East End Sharks Taking to the Ice
Cory Lillie and Kyle Solomon, two recent college graduates who left East Hampton High School early to focus on ice hockey as they continued with their studies — Solomon at Portledge Academy in Nassau and Lillie with a big-time junior travel team in New Jersey — are to begin coaching in the coming weeks at the Buckskill Winter Club the first East Hampton-based travel hockey team since the 1940s.
"We'll not play in the Suffolk high school league [based at the Rinx in Hauppauge] until the 2015-16 year," Lillie said this week, "but we're hoping to line up some exhibition games in January and February, some away, some home, to get things going. You can't expect kids to practice for three months and not get to play."
At an introductory meeting Lillie held at Buckskill on Nov. 3, "about a dozen kids showed up. We've got 17 at the moment -- 10 of them from Southampton, a couple from Sag Harbor, and several from East Hampton -- though we hope to have at least 20 by the time practices begin in the first week of December, weather permitting."
Lillie said he was confident other East Hamptoners would show up once the word got around.
"We'll be known as the East End Sharks, and we hope to make it as affordable as possible. The fee is $200, which will cover their jerseys and the first month of ice time, which Doug and Katharine De Groot [Buckskill's owners] are subsidizing."
Lillie hopes to obtain nonprofit status in order to encourage businesses to donate, and to fund-raise in other ways so that the sport will become accessible to all who want to play. At the moment, he estimates the costs could be $100 per month, "absent donations and money from fund-raisers, which we intend to pursue."
Among those interested thus far are some with roller hockey experience, which Lillie said does not necessarily translate given that ice hockey is the quicker, more complicated, and more physical game.

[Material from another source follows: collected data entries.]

(** C5.  On the path where the search finds something, the verdict is
    obtained, and the commits of the step succeed, one gap is processed as
    follows.  [is_valid = false]: status [INVALID], description and history
    untouched, and the gap is not returned (it is left out of the report).
    [is_valid = true] and [should_modify = true]: status [MODIFIED], the
    description replaced by a non-empty [modification_suggestion], and the
    history made of one entry holding the original description and the
    suggestion.  [is_valid = true] and [should_modify = false]: status
    [VALID], description and history untouched.  In the last two cases the
    gap is returned. *)
Theorem process_single_gap_verdict_branches
    (w : World) (analysis_id : nat) (gap : InitialGap) (index : nat) (st : St)
    (p : PaperSearchResult) (ps : list PaperSearchResult) (v : ValidationResult) :
  commit_outcome w (n_commits st) = None ->
  commit_outcome w (S (n_commits st)) = None ->
  commit_outcome w (S (S (n_commits st))) = None ->
  search_result w
    (query_from w gap (generate_content w (n_llm_calls st) (PromptSearchQuery gap)))
    10 = p :: ps ->
  v = verdict_from w
        (generate_content w (S (n_llm_calls st))
           (PromptValidateGap gap
              (take 10 (map (extraction_record w) (p :: ps))))) ->
  exists st' g',
    GapAnalysisService._process_single_gap w analysis_id gap index st
    = (Ok (if is_valid v then Some (length (gap_store st)) else None), st')
    /\ gap_store st' !! length (gap_store st) = Some g'
    /\ rg_validation_status g'
       = (if is_valid v then if should_modify v then MODIFIED else VALID
          else INVALID)
    /\ rg_description g'
       = (if is_valid v && should_modify v
             && truthy_str (modification_suggestion v)
          then default "" (modification_suggestion v)
          else description gap)
    /\ rg_modification_history g'
       = (if is_valid v && should_modify v
          then Some [ mk_HistoryEntry (S (clock st)) (description gap)
                        (modification_suggestion v) ]
          else None).
Proof.
  intros Hc0 Hc1 Hc2 Hsearch Hv.
  unfold GapAnalysisService._process_single_gap, try_except.
  set (h := length (gap_store st)).
  set (g0 := mk_ResearchGap h analysis_id (uuid4 w h) index
               (name gap) (description gap) (category gap)
               (reasoning gap) (evidence gap)
               INITIAL None None None None None None None None
               no_expansion None None).
  set (st1 := set_n_commits (S (n_commits st))
                (set_events (events st ++ [EvCommit])
                   (set_gap_store (gap_store st ++ [g0]) st))).
  assert (Hcreate :
            GapAnalysisService._create_gap_record w analysis_id gap index st
            = (Ok h, st1)).
  { unfold GapAnalysisService._create_gap_record.
    erewrite bind_ok by (apply commit_ok; exact Hc0). reflexivity. }
  erewrite bind_ok by exact Hcreate.
  assert (Hg0 : gap_store st1 !! h = Some g0).
  { subst st1 h. st_fields. by rewrite lookup_app_r, Nat.sub_diag. }
  destruct (validate_gap_with_verdict w gap h st1 g0 p ps v Hg0)
    as (st2 & g2 & Hrun & Hg2 & Hlen & Hst & Hd & Hh & _ & _); try done.
  erewrite bind_ok by exact Hrun.
  destruct (is_valid v) eqn:Hvalid.
  - destruct (expand_gap_details_run w gap h st2 g2 Hg2)
      as (st3 & g3 & Hexp & Hg3 & Hst3 & Hd3 & Hh3 & _ & _).
    erewrite bind_ok by exact Hexp. unfold ret.
    exists st3, g3. split; [done|]. split; [done|].
    rewrite Hst3, Hd3, Hh3. done.
  - unfold ret. exists st2, g2. done.
Qed.

Lemma process_single_gap_never_raises w analysis_id gap index st :
  is_ok (fst (GapAnalysisService._process_single_gap w analysis_id gap index st))
  = true.
Proof.
  unfold GapAnalysisService._process_single_gap, try_except.
  by destruct (bind _ _ st) as [[r|e] st1].
Qed.

(** The number of gap records is changed by no step of the validation. *)
Lemma modify_gap_length h f :
  preserves (fun st => length (gap_store st)) (modify_gap h f).
Proof. intros st. unfold modify_gap. simpl. apply length_alter. Qed.

#[export] Hint Resolve modify_gap_length : frames.
#[export] Hint Extern 2 (preserves _ (GrobidClient.extract_batch _ _)) =>
  apply preserves_extract_batch; intros; reflexivity : frames.

Lemma validate_body_length w gap h :
  preserves (fun st => length (gap_store st))
            (GapAnalysisService.validate_body w gap h).
Proof.
  unfold GapAnalysisService.validate_body, GapAnalysisService.assume_valid,
    GapAnalysisService.apply_validation.
  preserves_tac.
Qed.

Lemma apply_validation_length w gap h v :
  preserves (fun st => length (gap_store st))
            (GapAnalysisService.apply_validation w gap h v).
Proof. unfold GapAnalysisService.apply_validation. preserves_tac. Qed.

Lemma lookup_after {A} (m : M A) h st g :
  preserves (fun st => length (gap_store st)) m ->
  gap_store st !! h = Some g ->
  exists g', gap_store (snd (m st)) !! h = Some g'.
Proof.
  intros Hm Hg. apply lookup_lt_is_Some. rewrite (Hm st).
  apply lookup_lt_is_Some. by exists g.
Qed.

Lemma apply_validation_commit_raises w gap h v st e :
  commit_outcome w (n_commits st) = Some e ->
  fst (GapAnalysisService.apply_validation w gap h v st) = Raise e.
Proof.
  intros Hc.
  unfold GapAnalysisService.apply_validation.
  do 4 (erewrite bind_ok by reflexivity).
  destruct (is_valid v); [destruct (should_modify v)|].
  - destruct (modification_suggestion v) as [s|] eqn:Hs;
      [destruct (truthy_str (Some s)) eqn:Ht|].
    all: erewrite bind_ok
      by (do 3 (erewrite bind_ok by reflexivity); st_fields; reflexivity).
    all: do 2 (erewrite bind_ok by reflexivity).
    all: erewrite bind_raise by (apply commit_raise; exact Hc).
    all: reflexivity.
  - do 3 (erewrite bind_ok by reflexivity).
    erewrite bind_raise by (apply commit_raise; exact Hc). reflexivity.
  - erewrite bind_ok by reflexivity.
    erewrite bind_raise by (apply commit_raise; exact Hc). reflexivity.
Qed.

(** The update from the verdict fails only in its commit. *)
Lemma apply_validation_raises_from_commit w gap h v st g e st' :
  gap_store st !! h = Some g ->
  GapAnalysisService.apply_validation w gap h v st = (Raise e, st') ->
  commit_outcome w (n_commits st) = Some e /\ n_commits st' = S (n_commits st).
Proof.
  intros Hg Hrun.
  destruct (commit_outcome w (n_commits st)) as [e0|] eqn:Hc.
  - revert Hrun. unfold GapAnalysisService.apply_validation.
    do 4 (erewrite bind_ok by reflexivity).
    destruct (is_valid v); [destruct (should_modify v)|].
    + destruct (modification_suggestion v) as [s|] eqn:Hs;
        [destruct (truthy_str (Some s)) eqn:Ht|].
      all: erewrite bind_ok
        by (do 3 (erewrite bind_ok by reflexivity); st_fields; reflexivity).
      all: do 2 (erewrite bind_ok by reflexivity).
      all: erewrite bind_raise by (apply commit_raise; exact Hc).
      all: by intros [= <- <-].
    + do 3 (erewrite bind_ok by reflexivity).
      erewrite bind_raise by (apply commit_raise; exact Hc).
      by intros [= <- <-].
    + erewrite bind_ok by reflexivity.
      erewrite bind_raise by (apply commit_raise; exact Hc).
      by intros [= <- <-].
  - destruct (apply_validation_branches w gap h v st g Hg Hc)
      as (s' & g' & Hok & _).
    rewrite Hok in Hrun. discriminate.
Qed.

(** Query generation, search, extraction and the verdict call never raise:
    an error leaves the [try] block of [_validate_gap] only from one of its
    commits, and that commit is the last one made. *)
Lemma validate_body_raises_from_commit w gap h st g e st1 :
  gap_store st !! h = Some g ->
  GapAnalysisService.validate_body w gap h st = (Raise e, st1) ->
  exists k,
    n_commits st1 = S k /\ n_commits st <= k /\ commit_outcome w k = Some e.
Proof.
  intros Hg. unfold GapAnalysisService.validate_body.
  erewrite bind_ok by reflexivity.
  destruct (commit_outcome w (n_commits st)) as [e0|] eqn:Hc0.
  { erewrite bind_raise by (apply commit_raise; exact Hc0).
    intros [= <- <-]. exists (n_commits st). st_fields. done. }
  erewrite bind_ok by (apply commit_ok; exact Hc0).
  erewrite bind_ok by apply generate_search_query_run.
  erewrite bind_ok by reflexivity.
  erewrite bind_ok by apply search_papers_run.
  st_fields.
  destruct (search_result w _ 10) as [|p ps] eqn:Hsearch.
  - unfold GapAnalysisService.assume_valid.
    do 4 (erewrite bind_ok by reflexivity).
    destruct (commit_outcome w (S (n_commits st))) as [e1|] eqn:Hc1.
    + erewrite bind_raise by (apply commit_raise; exact Hc1).
      intros [= <- <-]. exists (S (n_commits st)). st_fields.
      split; [done|]. split; [lia|done].
    + erewrite bind_ok by (apply commit_ok; exact Hc1). discriminate.
  - match goal with
    | |- context [bind (GrobidClient.extract_batch w ?l) ?k ?s] =>
        destruct (extract_batch_run w l s) as (st4 & Hrun4 & Hf4)
    end.
    erewrite bind_ok by exact Hrun4.
    match goal with
    | |- context [bind (mapM ?f ?l) ?k ?s] =>
        destruct (add_validation_papers_run h l s) as (us & st5 & Hrun5 & Hf5)
    end.
    erewrite bind_ok by exact Hrun5.
    erewrite bind_ok by reflexivity.
    match goal with
    | |- context [bind (GeminiService.validate_gap w gap ?l) ?k ?s] =>
        destruct (validate_gap_default_on_failure w gap l s)
          as (st6 & Hrun6 & _ & _ & Hcm6 & Hgs6 & _)
    end.
    erewrite bind_ok by exact Hrun6.
    pose proof (Hf4 _ gap_store (fun _ _ => eq_refl)) as Hs4.
    pose proof (Hf5 _ gap_store (fun _ _ => eq_refl)) as Hs5.
    pose proof (Hf4 _ n_commits (fun _ _ => eq_refl)) as Hn4.
    pose proof (Hf5 _ n_commits (fun _ _ => eq_refl)) as Hn5.
    st_fields. intros Hrun.
    eapply apply_validation_raises_from_commit in Hrun as [Hc Hn].
    + rewrite Hcm6, Hn5, Hn4 in Hc, Hn. st_fields.
      exists (S (n_commits st)). split; [done|]. split; [lia|done].
    + rewrite Hgs6, Hs5, Hs4, !list_lookup_alter_eq, Hg. reflexivity.
Qed.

"Since we have a broad age range -- our youngest are 11 or 12 and our oldest are high school seniors -- we'll emphasize the fundamentals and safety," Lillie said.
Both his and Solomon's pro ice hockey ambitions took hits in college. Concussions ended Solomon's career at the University of Maine, where he matriculated after playing at Portledge and with the national-champion Boston Junior Bruins and the Cedar Rapids Rough Riders. He was being eyed by the Los Angeles Kings when his career at UMaine ended. That university, Solomon added, "is always in the top 10 and has one of the top winning percentages in N.C.A.A. tournament play. . . . Two of my teammates, Gustav Nyquist of the Detroit Red Wings, and Brian Flynn of the Buffalo Sabres, are now in the N.H.L., and my closest friend when I was with the Cedar Rapids team, Alec Martinez, scored the Stanley Cup-clinching goal against the Rangers this past winter."
Solomon and Lillie said they'd like to have some well-known N.H.L. players give clinics here in the future.
Lillie's career on the ice -- "I had never thought I'd be able to play in the N.H.L., but I was looking forward to playing in Europe or Australia" -- was derailed by a periodically dislocated kneecap. "It wasn't the result of contact -- it happened several times, twice following months of rehabbing, so, in my sophomore year at Boston's Wentworth Institute of Technology, I packed it in."
A painful experience for him undoubtedly, as he was that Division III school's high-scorer among its 15 freshmen the previous year.
Buckskill hired him in September, said Lillie, "with the idea in mind that I'd take over the hockey program, and I recruited Kyle, who was living in Utah. I like it that we, the two from here, who seriously pursued ice hockey careers, are running this program."
They'll also be assisted by Scott Rawson, an East Hamptoner who played ice hockey as a boy in Maine, and by Kelly Brennan, a Ross School teacher from upstate who played goalie at Berkshire Academy. She will work with Khloe Goncalves, a 16-year-old East Hampton High School student who already has made a name for herself tending goal for national-champion roller hockey teams.
Goncalves plays in the Sportime Arena's adult roller hockey league with Tyler Jarvis's Green team, which lost 4-3 to the Blue team in the fall final there on Nov. 11. Lillie and Solomon are also playing in that league, on Vinnie Alversa's Orange team, which went winless in this fall's regular season, but, with Lillie and Solomon aboard, ought to fare better this winter.